Oscar J. Pellicer-Valero, José L. Marenco Jiménez, Victor Gonzalez-Perez, Juan Luis Casanova Ramón-Borja, Isabel Martín García, María Barrios Benito, Paula Pelechano Gómez, José Rubio-Briones, María José Rupérez, José D. Martín-Guerrero, Deep Learning for fully automatic detection, segmentation, and Gleason Grade estimation of prostate cancer in multiparametric Magnetic Resonance Images. Scientific Reports. February, 2022.

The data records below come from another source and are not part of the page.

(** The body of a COMMIT record ends in four zero bytes, so from its kind byte
    on a cut only matters in the checksum. *)
Lemma cut_commit_body k m txn :
  (13 ≤ k < 21)%nat → (21 ≤ k + m)%nat →
  take 17 (cut k m (push_record txn KIND_COMMIT [])) = record_body txn KIND_COMMIT [].
Proof.
  intros Hk Hm. apply list_eq. intros i. rewrite lookup_take. case_decide as Hi; cycle 1.
  { symmetry. apply lookup_ge_None. rewrite txn_body_length. cbn [length]. lia. }
  rewrite cut_lookup by (rewrite push_record_length; cbn [length]; lia).
  unfold push_record. rewrite lookup_app_l by (rewrite txn_body_length; cbn [length]; lia).
  case_decide as Hik; [done|]. unfold zeros. rewrite lookup_replicate_2 by lia.
  unfold record_body. rewrite !app_assoc, app_nil_r.
  rewrite lookup_app_r by (rewrite !length_app, le_bytes_length; cbn [length]; simpl; lia).
  rewrite !length_app, le_bytes_length. change (le_bytes 4 (vlen [])) with (zeros 4). unfold zeros.
  rewrite lookup_replicate_2; [done|]. simpl. lia.
Qed.

Lemma cut_byte k m data : Forall is_byte data → Forall is_byte (cut k m data).
Proof. intros. apply Forall_app_2; [by apply Forall_take|apply zeros_byte]. Qed.

(** A cut COMMIT record that still parses as a COMMIT is complete: the bytes
    that are missing are zero. *)
Lemma cut_commit_complete k m txn t pl total :
  (13 ≤ k < 21)%nat → (21 ≤ k + m)%nat →
  parse_record (cut k m (push_record txn KIND_COMMIT [])) = Some (t, KIND_COMMIT, pl, total) →
  cut k m (push_record txn KIND_COMMIT []) = push_record txn KIND_COMMIT [] ++ zeros (m - (21 - k)).
Proof.
  intros Hk Hm Ep. pose proof (cut_commit_body k m txn Hk Hm) as Hbody.
  pose proof (push_record_length txn KIND_COMMIT []) as Hrl. cbn [length] in Hrl.
  set (c := cut k m (push_record txn KIND_COMMIT [])) in *.
  assert (Hcl : length c = (k + m)%nat).
  { unfold c, cut. rewrite length_app, length_take_le, length_zeros by lia. done. }
  assert (Hlenb : slice 13 17 c = zeros 4).
  { transitivity (slice 13 17 (take 17 c)).
    - unfold slice. rewrite skipn_firstn_comm, firstn_firstn. done.
    - rewrite Hbody. unfold record_body. rewrite app_nil_r, !app_assoc. by apply slice_end. }
  unfold parse_record, RECORD_OVERHEAD in Ep. destruct (negb _); [done|]. destruct (_ <? _); [done|].
  destruct (_ <? _)%nat; [done|]. rewrite Hlenb, le_value_zeros in Ep.
  change (17 + Z.to_nat 0)%nat with 17%nat in Ep. change (21 + Z.to_nat 0)%nat with 21%nat in Ep.
  rewrite Hbody in Ep.
  destruct (Z.eqb_spec (crc32c (record_body txn KIND_COMMIT [])) (le_value (slice 17 21 c)))
    as [Hcrc|]; [|done].
  assert (Hsl : le_bytes 4 (le_value (slice 17 21 c)) = slice 17 21 c).
  { assert (Hl4 : length (slice 17 21 c) = 4%nat) by (rewrite slice_length; lia).
    rewrite <- Hl4 at 1. apply le_bytes_value, slice_byte, cut_byte, push_record_byte; [|constructor].
    unfold is_byte, KIND_COMMIT. lia. }
  unfold push_record at 1. rewrite Hcrc, Hsl, <- Hbody, <- app_assoc.
  rewrite <- (take_drop 17 c) at 1. f_equal. rewrite <- (take_drop 4 (drop 17 c)) at 1. f_equal.
  rewrite drop_drop. unfold c. rewrite cut_drop by lia. f_equal. lia.
Qed.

This is an example of the output of the model: Model output

Output of the model evaluated on three ProstateX test patients. First image from the left shows the GT on the T2 mpMRI sequence; the rest show the output predictions of the model on different sequences (from left to right: T2, b800, ADC, Ktrans). GGG0 (benign) detections are not shown and only the highest-scoring detection is shown for highly overlapped detections (IoU > 0.25). Detections with a confidence below the lesion-wise maximum sensitivity setting (t=0.028) are also ignored.

Overview

This repository contains three main Jupyter Notebooks:

  • ProstateX preprocessing: Performs the preprocssing of the ProstateX data. All steps, from downloading the data to configuring the Notebook are explained within it. At the end, it creates a ID_img.npy file containng the processed image and masks, a ID_rois.npy file containing the lesions, and a meta_info_ID.pickle containing important meta information for every patient ID.
  • Registration example: Notebook for performing general medical image registration, but adapated to register prostate ADC maps to T2 sequences. It takes some unregistered ID_img.npy files and produces a SimpleITK transform for each of them as output as ID.tfm.
  • Result analysis: It analyzes the results produced by the Retina U-Net model (processed_pred_boxes_overall_hold_out_list_test.pickle), allowing to plot the ground truth alongside the predicted detections, obtain metrics and ROC curves at lesion and patient level, and generate a ProstateX challenge submission.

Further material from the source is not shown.